◆ **WORK INSTRUCTIONS**
Stop after the line containing "intros Hk Hc Hq. rewrite leb_spec, Hk."; retype every line of the data before it exactly, starting from the first.

Data entries
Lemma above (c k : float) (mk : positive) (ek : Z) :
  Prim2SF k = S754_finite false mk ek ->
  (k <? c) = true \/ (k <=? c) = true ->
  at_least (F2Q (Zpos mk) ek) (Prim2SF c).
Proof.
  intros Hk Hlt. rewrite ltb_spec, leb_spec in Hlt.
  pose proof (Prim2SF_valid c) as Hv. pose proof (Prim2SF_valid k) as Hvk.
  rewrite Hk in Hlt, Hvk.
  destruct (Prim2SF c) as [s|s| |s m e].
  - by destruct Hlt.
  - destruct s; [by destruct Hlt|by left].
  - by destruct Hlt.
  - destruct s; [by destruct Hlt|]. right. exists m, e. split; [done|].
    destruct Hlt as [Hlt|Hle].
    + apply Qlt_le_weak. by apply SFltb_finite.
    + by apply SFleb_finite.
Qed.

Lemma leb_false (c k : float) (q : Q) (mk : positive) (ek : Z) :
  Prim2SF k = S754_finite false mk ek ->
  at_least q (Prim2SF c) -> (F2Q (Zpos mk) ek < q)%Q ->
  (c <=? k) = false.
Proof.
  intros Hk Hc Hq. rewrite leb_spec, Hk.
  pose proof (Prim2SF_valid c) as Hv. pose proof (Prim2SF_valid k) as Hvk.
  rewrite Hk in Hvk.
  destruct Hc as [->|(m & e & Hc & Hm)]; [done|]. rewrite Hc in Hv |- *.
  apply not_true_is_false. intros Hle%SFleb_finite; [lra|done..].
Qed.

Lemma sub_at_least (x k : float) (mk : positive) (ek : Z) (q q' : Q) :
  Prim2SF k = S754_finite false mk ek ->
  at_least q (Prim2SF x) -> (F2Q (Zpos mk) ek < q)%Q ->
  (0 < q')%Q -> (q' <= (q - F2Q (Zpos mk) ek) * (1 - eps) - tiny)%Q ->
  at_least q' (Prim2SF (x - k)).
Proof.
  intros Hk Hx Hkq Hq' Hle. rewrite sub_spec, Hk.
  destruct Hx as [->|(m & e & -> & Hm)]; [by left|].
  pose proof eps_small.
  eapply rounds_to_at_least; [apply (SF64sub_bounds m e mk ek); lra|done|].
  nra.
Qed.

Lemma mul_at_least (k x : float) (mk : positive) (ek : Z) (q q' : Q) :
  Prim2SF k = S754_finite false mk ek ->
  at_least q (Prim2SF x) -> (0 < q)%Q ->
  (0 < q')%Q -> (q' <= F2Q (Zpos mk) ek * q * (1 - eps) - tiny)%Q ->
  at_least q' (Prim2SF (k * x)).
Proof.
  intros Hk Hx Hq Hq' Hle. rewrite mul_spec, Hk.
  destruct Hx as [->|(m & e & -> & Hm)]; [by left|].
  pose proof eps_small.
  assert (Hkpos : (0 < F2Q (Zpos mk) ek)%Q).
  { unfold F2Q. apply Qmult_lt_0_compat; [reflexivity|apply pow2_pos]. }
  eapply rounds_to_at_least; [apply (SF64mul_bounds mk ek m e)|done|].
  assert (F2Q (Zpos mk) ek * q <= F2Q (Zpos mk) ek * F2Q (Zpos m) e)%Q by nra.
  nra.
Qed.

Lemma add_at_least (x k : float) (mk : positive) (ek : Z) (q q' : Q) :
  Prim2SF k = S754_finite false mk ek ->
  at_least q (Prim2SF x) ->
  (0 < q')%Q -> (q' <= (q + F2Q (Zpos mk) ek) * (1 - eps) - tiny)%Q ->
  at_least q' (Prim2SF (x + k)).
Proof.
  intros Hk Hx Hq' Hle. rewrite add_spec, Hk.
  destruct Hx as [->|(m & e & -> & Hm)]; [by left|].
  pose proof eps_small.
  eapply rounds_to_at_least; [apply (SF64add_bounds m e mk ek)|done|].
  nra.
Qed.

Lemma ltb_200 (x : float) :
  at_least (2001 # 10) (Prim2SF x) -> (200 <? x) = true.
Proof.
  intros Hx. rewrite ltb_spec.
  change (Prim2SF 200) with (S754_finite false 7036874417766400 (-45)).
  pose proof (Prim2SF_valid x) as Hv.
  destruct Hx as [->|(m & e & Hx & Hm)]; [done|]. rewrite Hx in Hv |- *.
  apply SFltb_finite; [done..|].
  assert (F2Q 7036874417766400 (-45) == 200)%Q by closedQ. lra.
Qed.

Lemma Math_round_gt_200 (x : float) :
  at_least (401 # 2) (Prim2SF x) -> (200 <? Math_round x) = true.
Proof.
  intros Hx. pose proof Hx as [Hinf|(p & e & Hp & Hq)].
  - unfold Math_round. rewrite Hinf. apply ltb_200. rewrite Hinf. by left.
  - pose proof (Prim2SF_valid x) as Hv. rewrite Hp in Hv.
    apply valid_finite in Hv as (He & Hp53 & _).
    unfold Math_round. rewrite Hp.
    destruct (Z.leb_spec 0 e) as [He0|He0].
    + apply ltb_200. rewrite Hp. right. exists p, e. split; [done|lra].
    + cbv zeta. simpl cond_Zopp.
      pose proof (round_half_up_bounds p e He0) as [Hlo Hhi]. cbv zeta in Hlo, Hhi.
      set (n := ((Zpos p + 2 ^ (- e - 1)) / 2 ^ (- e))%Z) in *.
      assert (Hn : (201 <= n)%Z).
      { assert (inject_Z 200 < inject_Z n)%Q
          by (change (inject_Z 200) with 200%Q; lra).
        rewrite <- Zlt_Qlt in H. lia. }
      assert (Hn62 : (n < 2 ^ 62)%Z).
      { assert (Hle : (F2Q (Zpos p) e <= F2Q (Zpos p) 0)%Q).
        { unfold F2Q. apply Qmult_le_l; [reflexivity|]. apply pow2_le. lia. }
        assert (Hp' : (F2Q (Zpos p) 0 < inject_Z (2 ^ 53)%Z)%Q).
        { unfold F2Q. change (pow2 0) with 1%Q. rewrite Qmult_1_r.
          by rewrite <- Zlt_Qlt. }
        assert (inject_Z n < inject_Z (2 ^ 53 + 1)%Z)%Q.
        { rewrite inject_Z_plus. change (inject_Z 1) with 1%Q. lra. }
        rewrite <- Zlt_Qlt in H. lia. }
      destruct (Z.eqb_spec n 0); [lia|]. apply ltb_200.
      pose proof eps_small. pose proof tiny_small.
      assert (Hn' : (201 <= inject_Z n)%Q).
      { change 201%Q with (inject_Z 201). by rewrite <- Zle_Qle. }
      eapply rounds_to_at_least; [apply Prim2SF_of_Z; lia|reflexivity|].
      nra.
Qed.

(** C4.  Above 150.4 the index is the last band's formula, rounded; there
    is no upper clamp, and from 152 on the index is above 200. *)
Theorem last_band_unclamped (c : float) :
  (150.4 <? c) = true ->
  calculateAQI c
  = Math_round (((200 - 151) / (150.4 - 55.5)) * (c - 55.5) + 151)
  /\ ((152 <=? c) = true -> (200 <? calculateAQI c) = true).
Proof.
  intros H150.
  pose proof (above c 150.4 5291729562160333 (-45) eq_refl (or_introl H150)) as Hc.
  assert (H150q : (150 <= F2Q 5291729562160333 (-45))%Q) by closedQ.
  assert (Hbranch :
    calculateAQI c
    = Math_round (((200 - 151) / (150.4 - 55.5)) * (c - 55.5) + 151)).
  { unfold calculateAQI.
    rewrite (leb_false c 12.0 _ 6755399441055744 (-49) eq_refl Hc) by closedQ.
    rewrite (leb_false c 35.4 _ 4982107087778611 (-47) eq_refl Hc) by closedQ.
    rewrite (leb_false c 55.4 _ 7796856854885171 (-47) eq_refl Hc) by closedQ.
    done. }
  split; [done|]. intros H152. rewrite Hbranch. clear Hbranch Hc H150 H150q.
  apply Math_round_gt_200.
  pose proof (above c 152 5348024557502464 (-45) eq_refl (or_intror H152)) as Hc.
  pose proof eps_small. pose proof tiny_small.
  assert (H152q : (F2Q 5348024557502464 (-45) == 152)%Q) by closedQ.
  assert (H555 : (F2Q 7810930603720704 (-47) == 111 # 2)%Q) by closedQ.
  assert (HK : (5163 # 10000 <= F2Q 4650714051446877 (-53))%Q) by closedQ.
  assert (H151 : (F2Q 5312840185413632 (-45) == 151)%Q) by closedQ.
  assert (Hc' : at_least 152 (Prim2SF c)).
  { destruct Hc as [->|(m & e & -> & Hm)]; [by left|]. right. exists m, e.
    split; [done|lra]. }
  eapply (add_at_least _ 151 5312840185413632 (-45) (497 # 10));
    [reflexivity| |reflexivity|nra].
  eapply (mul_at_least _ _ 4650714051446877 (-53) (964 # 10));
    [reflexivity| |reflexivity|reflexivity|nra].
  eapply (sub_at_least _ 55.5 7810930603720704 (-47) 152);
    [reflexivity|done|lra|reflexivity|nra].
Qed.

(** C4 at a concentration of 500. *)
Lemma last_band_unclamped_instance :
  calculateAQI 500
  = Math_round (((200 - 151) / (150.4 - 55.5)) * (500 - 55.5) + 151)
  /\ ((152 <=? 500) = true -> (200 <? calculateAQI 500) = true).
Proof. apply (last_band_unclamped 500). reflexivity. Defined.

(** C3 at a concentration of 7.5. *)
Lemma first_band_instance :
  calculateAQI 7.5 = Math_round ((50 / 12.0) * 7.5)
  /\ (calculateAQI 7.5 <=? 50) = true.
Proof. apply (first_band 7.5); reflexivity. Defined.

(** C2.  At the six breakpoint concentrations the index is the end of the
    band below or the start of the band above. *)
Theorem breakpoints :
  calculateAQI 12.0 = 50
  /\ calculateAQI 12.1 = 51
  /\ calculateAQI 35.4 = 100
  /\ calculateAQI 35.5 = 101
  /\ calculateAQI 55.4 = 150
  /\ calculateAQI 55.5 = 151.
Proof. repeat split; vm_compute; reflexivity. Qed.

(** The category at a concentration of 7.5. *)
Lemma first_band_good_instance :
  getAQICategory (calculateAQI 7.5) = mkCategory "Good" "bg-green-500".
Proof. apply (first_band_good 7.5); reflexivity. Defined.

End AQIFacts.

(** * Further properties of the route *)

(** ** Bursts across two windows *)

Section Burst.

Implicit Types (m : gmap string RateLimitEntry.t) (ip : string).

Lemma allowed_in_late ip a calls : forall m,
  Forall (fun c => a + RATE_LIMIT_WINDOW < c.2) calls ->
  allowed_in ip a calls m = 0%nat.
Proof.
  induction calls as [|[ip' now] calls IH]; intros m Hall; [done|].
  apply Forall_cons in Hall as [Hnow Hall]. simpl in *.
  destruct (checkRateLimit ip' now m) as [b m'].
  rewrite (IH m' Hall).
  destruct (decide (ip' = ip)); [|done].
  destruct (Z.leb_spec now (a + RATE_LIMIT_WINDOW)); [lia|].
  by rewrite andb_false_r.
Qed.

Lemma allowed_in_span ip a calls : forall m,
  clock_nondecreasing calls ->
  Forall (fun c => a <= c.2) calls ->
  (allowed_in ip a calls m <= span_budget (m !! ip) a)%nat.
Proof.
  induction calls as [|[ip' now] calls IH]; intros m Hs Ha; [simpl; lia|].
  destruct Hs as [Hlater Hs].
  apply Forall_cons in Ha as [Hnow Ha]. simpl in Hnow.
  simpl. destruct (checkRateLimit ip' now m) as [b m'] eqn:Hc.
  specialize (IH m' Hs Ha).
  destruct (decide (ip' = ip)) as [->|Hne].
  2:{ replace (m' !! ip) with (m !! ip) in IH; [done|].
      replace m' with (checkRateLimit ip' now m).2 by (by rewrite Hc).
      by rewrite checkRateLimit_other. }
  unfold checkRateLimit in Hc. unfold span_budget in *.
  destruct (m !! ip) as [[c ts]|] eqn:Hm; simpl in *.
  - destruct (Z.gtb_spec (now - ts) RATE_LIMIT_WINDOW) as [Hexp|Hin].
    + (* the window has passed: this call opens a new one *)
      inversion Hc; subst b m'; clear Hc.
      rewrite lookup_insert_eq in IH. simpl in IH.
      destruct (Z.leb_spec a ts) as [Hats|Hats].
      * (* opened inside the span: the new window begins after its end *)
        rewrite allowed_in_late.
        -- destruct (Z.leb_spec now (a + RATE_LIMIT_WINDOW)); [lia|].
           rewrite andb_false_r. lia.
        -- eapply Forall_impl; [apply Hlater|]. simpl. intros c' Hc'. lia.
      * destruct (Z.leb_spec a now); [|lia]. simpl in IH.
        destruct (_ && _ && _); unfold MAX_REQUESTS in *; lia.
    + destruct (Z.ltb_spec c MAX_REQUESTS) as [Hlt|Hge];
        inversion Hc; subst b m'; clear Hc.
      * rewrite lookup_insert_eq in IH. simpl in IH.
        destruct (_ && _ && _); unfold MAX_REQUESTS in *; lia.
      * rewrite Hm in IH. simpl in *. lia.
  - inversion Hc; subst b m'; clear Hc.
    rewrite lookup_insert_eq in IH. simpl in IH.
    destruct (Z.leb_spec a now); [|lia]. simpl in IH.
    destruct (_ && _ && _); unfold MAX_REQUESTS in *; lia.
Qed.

◆ **RESPONSE AREA**
Lemma above (c k : float) (mk : positive) (ek : Z) :
  Prim2SF k = S754_finite false mk ek ->
  (k <? c) = true \/ (k <=? c) = true ->
  at_least (F2Q (Zpos mk) ek) (Prim2SF c).
Proof.
  intros Hk Hlt. rewrite ltb_spec, leb_spec in Hlt.
  pose proof (Prim2SF_valid c) as Hv. pose proof (Prim2SF_valid k) as Hvk.
  rewrite Hk in Hlt, Hvk.
  destruct (Prim2SF c) as [s|s| |s m e].
  - by destruct Hlt.
  - destruct s; [by destruct Hlt|by left].
  - by destruct Hlt.
  - destruct s; [by destruct Hlt|]. right. exists m, e. split; [done|].
    destruct Hlt as [Hlt|Hle].
    + apply Qlt_le_weak. by apply SFltb_finite.
    + by apply SFleb_finite.
Qed.

Lemma leb_false (c k : float) (q : Q) (mk : positive) (ek : Z) :
  Prim2SF k = S754_finite false mk ek ->
  at_least q (Prim2SF c) -> (F2Q (Zpos mk) ek < q)%Q ->
  (c <=? k) = false.
Proof.
  intros Hk Hc Hq. rewrite leb_spec, Hk.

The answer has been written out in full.